Lemma wp_PerceptronActor_init sp act lo hi n_obs s Q :
  space_ok s sp lo hi -> product (shape sp) = Some n_obs ->
  (forall self p s1, heap s ⊆ heap s1 -> heap s !! self = None ->
     perceptron_ok s1 self p lo hi
       (fresh_weight <$> (rng s <$> seq 0 (n act * n_obs))) ->
     p_observation_space p = sp -> p_action_space p = act ->
     Q self s1) ->
  wp (PerceptronActor_init sp act) s Q.
Proof.
  intros Hsp Hprod HQ. unfold PerceptronActor_init.
  apply wp_bind, (wp_actor_dims _ lo hi n_obs); [done..|].
  intros rg s1 Hsub1 Hr1 Hrsh Hrg. simpl.
  apply wp_bind, wp_random_matrix. intros m s2 Hsub2 _ Hmsh Hm Hr2.
  rewrite Hr1 in Hm.
  eexists _, _. split; [reflexivity|].
  set (p := {| p_observation_space := sp; p_action_space := act;
               p_n_obs := n_obs; p_obs_range := rg; p_n_act := n act;
               p_perceptron_matrix := m |}).
  assert (Hn2 : heap s2 !! fresh (dom (heap s2)) = None) by apply fresh_None.
  assert (Hsub3 : heap s2 ⊆ <[fresh (dom (heap s2)) := Perceptron p]> (heap s2))
    by (by apply insert_subseteq).
  apply (HQ _ p); simpl; try done.
  - etrans; [done|]. by etrans.
  - destruct (heap s !! fresh (dom (heap s2))) eqn:E; [|done].
    assert (Hs2 : heap s ⊆ heap s2) by (by etrans).
    by rewrite (lookup_weaken _ _ _ _ E Hs2) in Hn2.
  - split; simpl; try done.
    + apply lookup_insert_eq.
    + eapply space_ok_weaken; [|done]. etrans; [done|]. by etrans.
    + eapply contents_weaken; [|done]. by etrans.
    + by eapply contents_weaken.
Qed.

(** *** [NeuralNetActor.react_to] *)

Lemma Forall2_contents_weaken s s1 (layers : list ndarray) (ws : list (list num)) :
  heap s ⊆ heap s1 -> Forall2 (contents s) layers ws ->
  Forall2 (contents s1) layers ws.
Proof.
  intros Hsub Hall. eapply Forall2_impl; [done|].
  eauto using contents_weaken.
Qed.

Lemma nn_ok_weaken s s1 self p lo hi layers ws :
  heap s ⊆ heap s1 -> nn_ok s self p lo hi layers ws ->
  nn_ok s1 self p lo hi layers ws.
Proof.
  intros Hsub [? ? ? ? ? ? ? ? ?].
  split; eauto using contents_weaken, space_ok_weaken, lookup_weaken,
    Forall2_contents_weaken.
Qed.

Context `{Exp num}.

Lemma allocated_facts s s1 a sh d :
  allocated s s1 a sh d -> length d = size_of sh ->
  heap s ⊆ heap s1 /\ nd_shape a = sh /\ contents s1 a d.
Proof.
  intros Hal Hlen. split; [by eapply allocated_sub|].
  split; [by destruct Hal as (_ & _ & ? & _)|by eapply allocated_contents].
Qed.

Lemma wp_sigmoid_array v d s Q :
  contents s v d ->
  (forall out s1, heap s ⊆ heap s1 -> nd_shape out = nd_shape v ->
     contents s1 out (sigmoid <$> d) -> Q out s1) ->
  wp (sigmoid_array v) s Q.
Proof.
  intros Hv HQ. unfold sigmoid_array.
  pose proof (contents_length _ _ _ Hv) as Hlen.
  apply wp_bind, (wp_map_array _ _ d); [done|].
  intros a1 s1 (Hsub1 & Hsh1 & Hc1)%allocated_facts;
    [|by rewrite length_fmap].
  apply wp_bind, (wp_map_array _ _ (opp <$> d)); [done|].
  intros a2 s2 (Hsub2 & Hsh2 & Hc2)%allocated_facts;
    [|by rewrite !length_fmap, Hsh1].
  apply wp_bind, (wp_map_array _ _ (np_exp <$> (opp <$> d))); [done|].
  intros a3 s3 (Hsub3 & Hsh3 & Hc3)%allocated_facts;
    [|by rewrite !length_fmap, Hsh2, Hsh1].
  apply (wp_map_array _ _ (add one <$> (np_exp <$> (opp <$> d)))); [done|].
  intros a4 s4 (Hsub4 & Hsh4 & Hc4)%allocated_facts;
    [|by rewrite !length_fmap, Hsh3, Hsh2, Hsh1].
  apply HQ.
  - etrans; [done|]. etrans; [done|]. by etrans.
  - congruence.
  - by rewrite <- !list_fmap_compose in Hc4.
Qed.

Lemma wlp_sigmoid_array v s Q :
  (forall out s1, heap s ⊆ heap s1 -> Q out s1) -> wlp (sigmoid_array v) s Q.
Proof.
  intros HQ. unfold sigmoid_array.
  apply wlp_bind, wlp_map_array. intros d1 a1 s1 _ Hs1%allocated_sub.
  apply wlp_bind, wlp_map_array. intros d2 a2 s2 _ Hs2%allocated_sub.
  apply wlp_bind, wlp_map_array. intros d3 a3 s3 _ Hs3%allocated_sub.
  apply wlp_map_array. intros d4 a4 s4 _ Hs4%allocated_sub.
  apply HQ. etrans; [done|]. etrans; [done|]. by etrans.
Qed.

Lemma wp_forward (layers : list ndarray) :
  forall (ws : list (list num)) c cur x s (Q : ndarray -> state -> Prop),
  chained c (nd_shape <$> layers) -> Forall2 (contents s) layers ws ->
  nd_shape cur = [c] -> contents s cur x ->
  (forall out k s1, heap s ⊆ heap s1 -> nd_shape out = [k] ->
     contents s1 out (feed_forward (nd_shape <$> layers) ws x) -> Q out s1) ->
  wp (foldM (fun cur layer => d ← np_dot layer cur; sigmoid_array d)
        cur layers) s Q.
Proof.
  induction layers as [|layer layers IH];
    intros ws c cur x s Q Hch Hws Hsh Hx HQ.
  - apply Forall2_nil_inv_l in Hws as ->. simpl. apply wp_ret.
    by eapply HQ.
  - apply Forall2_cons_inv_l in Hws as (w & ws' & Hw & Hws & ->).
    destruct Hch as (r & Hlsh & Hch). simpl.
    apply wp_bind, wp_bind, (wp_np_dot _ _ r c w x); try done.
    intros d s1 (Hsub1 & Hsh1 & Hd)%allocated_facts;
      [|unfold matvec; by rewrite length_fmap, length_seq, size_of_1].
    apply (wp_sigmoid_array _ (matvec r c w x)); [done|].
    intros out s2 Hsub2 Hsh2 Hout.
    assert (Hsub : heap s ⊆ heap s2) by (by etrans).
    eapply (IH ws' r out); try done.
    + by eapply Forall2_contents_weaken.
    + congruence.
    + intros out' k s3 Hsub3 Hsh3 Hout'. eapply HQ; [by etrans|done|].
      unfold feed_forward. simpl. rewrite Hlsh. done.
Qed.

Lemma wp_nn_outputs self p lo hi layers ws obs o s Q :
  nn_ok s self p lo hi layers ws ->
  contents s obs o -> nd_shape obs = shape (l_observation_space p) ->
  (forall out k s1, heap s ⊆ heap s1 -> nd_shape out = [k] ->
     contents s1 out
       (feed_forward (nd_shape <$> layers) ws (normalized o lo hi)) ->
     Q out s1) ->
  wp (NeuralNetActor_outputs self obs) s Q.
Proof.
  intros [Hself [Hls Hhs Hlo Hhi] Hprod Hact Hrs Hrg Hlist Hch Hws] Ho Hosh HQ.
  unfold NeuralNetActor_outputs.
  apply wp_bind, (wp_load_nn _ p); [done|].
  apply wp_bind, (wp_normalize _ _ _ _ o lo (zip_with sub hi lo)); try done.
  { congruence. }
  { congruence. }
  { rewrite Hosh. symmetry. by apply product_Some. }
  intros v s1 Hsub1 Hfresh Hvsh Hv. fold (normalized o lo hi) in Hv.
  apply wp_bind, (wp_load_list _ layers); [by eapply lookup_weaken|].
  apply (wp_forward layers ws (l_n_obs p) v (normalized o lo hi)); try done.
  { by eapply Forall2_contents_weaken. }
  intros out k s2 Hsub2 Hsh2 Hout.
  eapply HQ; [by etrans|done..].
Qed.

Lemma wp_nn_react_to self p lo hi layers ws obs o s Q :
  nn_ok s self p lo hi layers ws ->
  contents s obs o -> nd_shape obs = shape (l_observation_space p) ->
  (forall i s1, heap s ⊆ heap s1 ->
     network_policy (nd_shape <$> layers) ws (normalized o lo hi) = Some i ->
     Q i s1) ->
  wp (NeuralNetActor_react_to self obs) s Q.
Proof.
  intros Hok Ho Hosh HQ. unfold NeuralNetActor_react_to.
  apply wp_bind, (wp_nn_outputs _ p lo hi layers ws _ o); [done..|].
  intros out k s1 Hsub Hsh Hout.
  eapply wp_argmax; [done..|]. intros i Hi. by apply HQ.
Qed.

Lemma wlp_nn_outputs self obs s :
  wlp (NeuralNetActor_outputs self obs) s (fun _ s1 => heap s ⊆ heap s1).
Proof.
  unfold NeuralNetActor_outputs.
  apply wlp_bind, wlp_load_nn. intros p _.
  apply wlp_bind, wlp_normalize. intros v s1 Hsub1.
  apply wlp_bind, wlp_load_list. intros layers _.
  apply (wlp_foldM _ (fun _ s2 => heap s ⊆ heap s2)); [done|].
  intros layer cur s2 Hsub2.
  apply wlp_bind, wlp_np_dot.
  intros r c dw dv d s3 _ _ _ _ Hs3%allocated_sub.
  apply wlp_sigmoid_array. intros out s4 Hs4.
  etrans; [done|]. by etrans.
Qed.

Lemma wlp_nn_react_to self obs s :
  wlp (NeuralNetActor_react_to self obs) s (fun _ s1 => heap s ⊆ heap s1).
Proof.
  unfold NeuralNetActor_react_to.
  apply wlp_bind. eapply wlp_mono; [apply wlp_nn_outputs|].
  intros outputs s1 Hsub. simpl. apply wlp_argmax. by intros.
Qed.

End Reasoning.

(** ** Comparison of binary64 floats *)

Section Float64.

Local Open Scope Z_scope.

Lemma SFltb_rank (x y : spec_float) :
  x <> S754_nan -> y <> S754_nan ->
  (SFltb x y = true <-> lex_lt (rank x) (rank y)).
Proof.
  intros Hx Hy. unfold SFltb, lex_lt.
  destruct x as [sx|sx| |sx mx ex], y as [sy|sy| |sy my ey]; try done;
    try destruct sx; try destruct sy; simpl;
    try (split; [done|lia]); try (split; [lia|done]).
  - change (Pos.compare_cont Eq mx my) with (Pos.compare mx my).
    destruct (Z.compare_spec ex ey), (Pos.compare_spec mx my); simpl;
      split; try done; lia.
  - change (Pos.compare_cont Eq mx my) with (Pos.compare mx my).
    destruct (Z.compare_spec ex ey), (Pos.compare_spec mx my); simpl;
      split; try done; lia.
Qed.

Lemma lex_lt_irrefl p : ~ lex_lt p p.
Proof. unfold lex_lt. lia. Qed.

Lemma lex_lt_trans p q r : lex_lt p q -> lex_lt q r -> lex_lt p r.
Proof. unfold lex_lt. lia. Qed.

Lemma lex_lt_negtrans p q r : lex_lt p q -> lex_lt p r \/ lex_lt r q.
Proof. unfold lex_lt. lia. Qed.
Fixpoint asciiToLowerCase (s : string) : string :=
  match s with
  | EmptyString => EmptyString
  | String c rest => String (asciiLower c) (asciiToLowerCase rest)
  end.

(** [a || b] on strings: the empty string and [undefined] are falsy. *)
Definition orElse (a : option string) (b : string) : string :=
  match a with
  | Some (String c r) => String c r
  | Some EmptyString | None => b
  end.

End Text.

(** ** Data model *)

(** [type ViewMode = 'developer' | 'recruiter' | 'client'] *)
Inductive ViewMode : Type := developer | recruiter | client.

Global Instance ViewMode_eq_dec : EqDecision ViewMode.
Proof. solve_decision. Defined.

(** An object of the [ElementType] union.  [type] is the tag the component
    switches on; the optional fields are those the code reads with a
    fallback ([language || 'javascript'], the [else] of the layout test,
    the [default] of the divider switch). *)
Record Element : Type := mkElement {
  id : string;
  type : string;
  content : string;
  username : string;
  repository : string;
  layout : option string;
  technologies : list string;
  alt : string;
  src : string;
  language : option string;
  headers : list string;
  rows : list (list string);
  dividerStyle : option string;
}.

Global Instance Element_eq_dec : EqDecision Element.
Proof. solve_decision. Defined.

(** ** The visibility filter *)

(** The entries of the object literal [visibilityMap], in source order. *)
Definition visibilityEntries : list (string * list ViewMode) :=
  [ ("header", [developer; recruiter; client]);
    ("description", [developer; recruiter; client]);
    ("badges", [developer; recruiter]);
    ("installation", [developer]);
    ("usage", [developer; client]);
    ("codeblock", [developer]);
    ("features", [developer; recruiter; client]);
    ("screenshot", [recruiter; client]);
    ("demo", [recruiter; client]);
    ("api", [developer]);
    ("contributing", [developer]);
    ("license", [developer; recruiter]);
    ("contact", [developer; recruiter; client]);
    ("changelog", [developer]);
    ("roadmap", [developer; recruiter]);
    ("acknowledgments", [developer]);
    ("faq", [client]);
    ("support", [client]);
    ("sponsors", [recruiter; client]);
    ("stats", [recruiter]);
    ("skills", [recruiter]);
    ("tech", [developer; recruiter]);
    ("highlights", [recruiter; client]);
    ("branding", [client]);
    ("banner", [client; recruiter]);
    ("logo", [client; recruiter]) ].

(** [const visibilityMap: Record<string, ViewMode[]>]: the own keys of the
    object literal.  What a read inherits from [Object.prototype] is in
    [Runtime.readVisibilityMap]. *)
Definition visibilityMap : gmap string (list ViewMode) :=
  list_to_map visibilityEntries.

(** [allowed.includes(viewMode)] *)
Definition includes (allowed : list ViewMode) (viewMode : ViewMode) : bool :=
  bool_decide (viewMode ∈ allowed).

(** [visibilityMap[element.type] || ['developer', 'recruiter', 'client']]
    at the kinds of the element union, where the read is that of an own
    key or [undefined]: an array is truthy, [undefined] is not.  At a kind
    that names a member of [Object.prototype] the read is the inherited
    member; [Runtime.isAllowed] has that case. *)
Definition allowedModes (element : Element) : list ViewMode :=
  match visibilityMap !! type element with
  | Some allowed => allowed
  | None => [developer; recruiter; client]
  end.
(** A float equal to zero is not greater than zero. *)
Lemma eqb_zero_not_gt (x : float) :
  PrimFloat.eqb x PyNum.fzero = true -> PrimFloat.ltb PyNum.fzero x = false.
Proof.
  rewrite eqb_spec, ltb_spec, Prim2SF_fzero.
  destruct (Prim2SF x) as [s|s| |s m e]; cbn; try discriminate; try reflexivity.
  - destruct s; discriminate.
  - destruct s; discriminate.
Qed.

Lemma SFltb_zero_positive x : SFltb (S754_zero false) x = true <-> positive_sf x.
Proof.
  destruct x as [s|s| |s m e]; cbn; try destruct s; cbn; intuition discriminate.
Qed.

Lemma SFltb_abs_positive x y : SFltb (SFabs x) y = true -> positive_sf y.
Proof.
  destruct x as [s|s| |s m e], y as [s'|s'| |s' m' e']; cbn; try discriminate;
    try destruct s'; cbn; auto; try discriminate.
Qed.

Lemma shr_1_nonneg mrs : 0 <= shr_m mrs -> 0 <= shr_m (shr_1 mrs).
Proof.
  destruct mrs as [m r s]. cbn. destruct m as [|p|p]; cbn; try lia;
    destruct p; cbn; lia.
Qed.

Lemma iter_pos_shr_1_nonneg p : forall mrs,
  0 <= shr_m mrs -> 0 <= shr_m (iter_pos shr_1 p mrs).
Proof.
  induction p as [p IH|p IH|]; intros mrs H; cbn.
  - apply IH, IH, shr_1_nonneg, H.
  - apply IH, IH, H.
  - apply shr_1_nonneg, H.
Qed.

Lemma shr_fexp_nonneg m e l :
  0 <= m -> 0 <= shr_m (fst (shr_fexp prec emax m e l)).
Proof.
  intros H. unfold shr_fexp, shr.
  assert (H0 : 0 <= shr_m (shr_record_of_loc m l)).
  { destruct l as [|[| |]]; cbn; exact H. }
  destruct (fexp prec emax (Zdigits2 m + e) - e); cbn; auto.
  now apply iter_pos_shr_1_nonneg.
Qed.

The problem:
Pick out each line in the material containing "emax".

Task output:
  0 <= m -> 0 <= shr_m (fst (shr_fexp prec emax m e l)).
  destruct (fexp prec emax (Zdigits2 m + e) - e); cbn; auto.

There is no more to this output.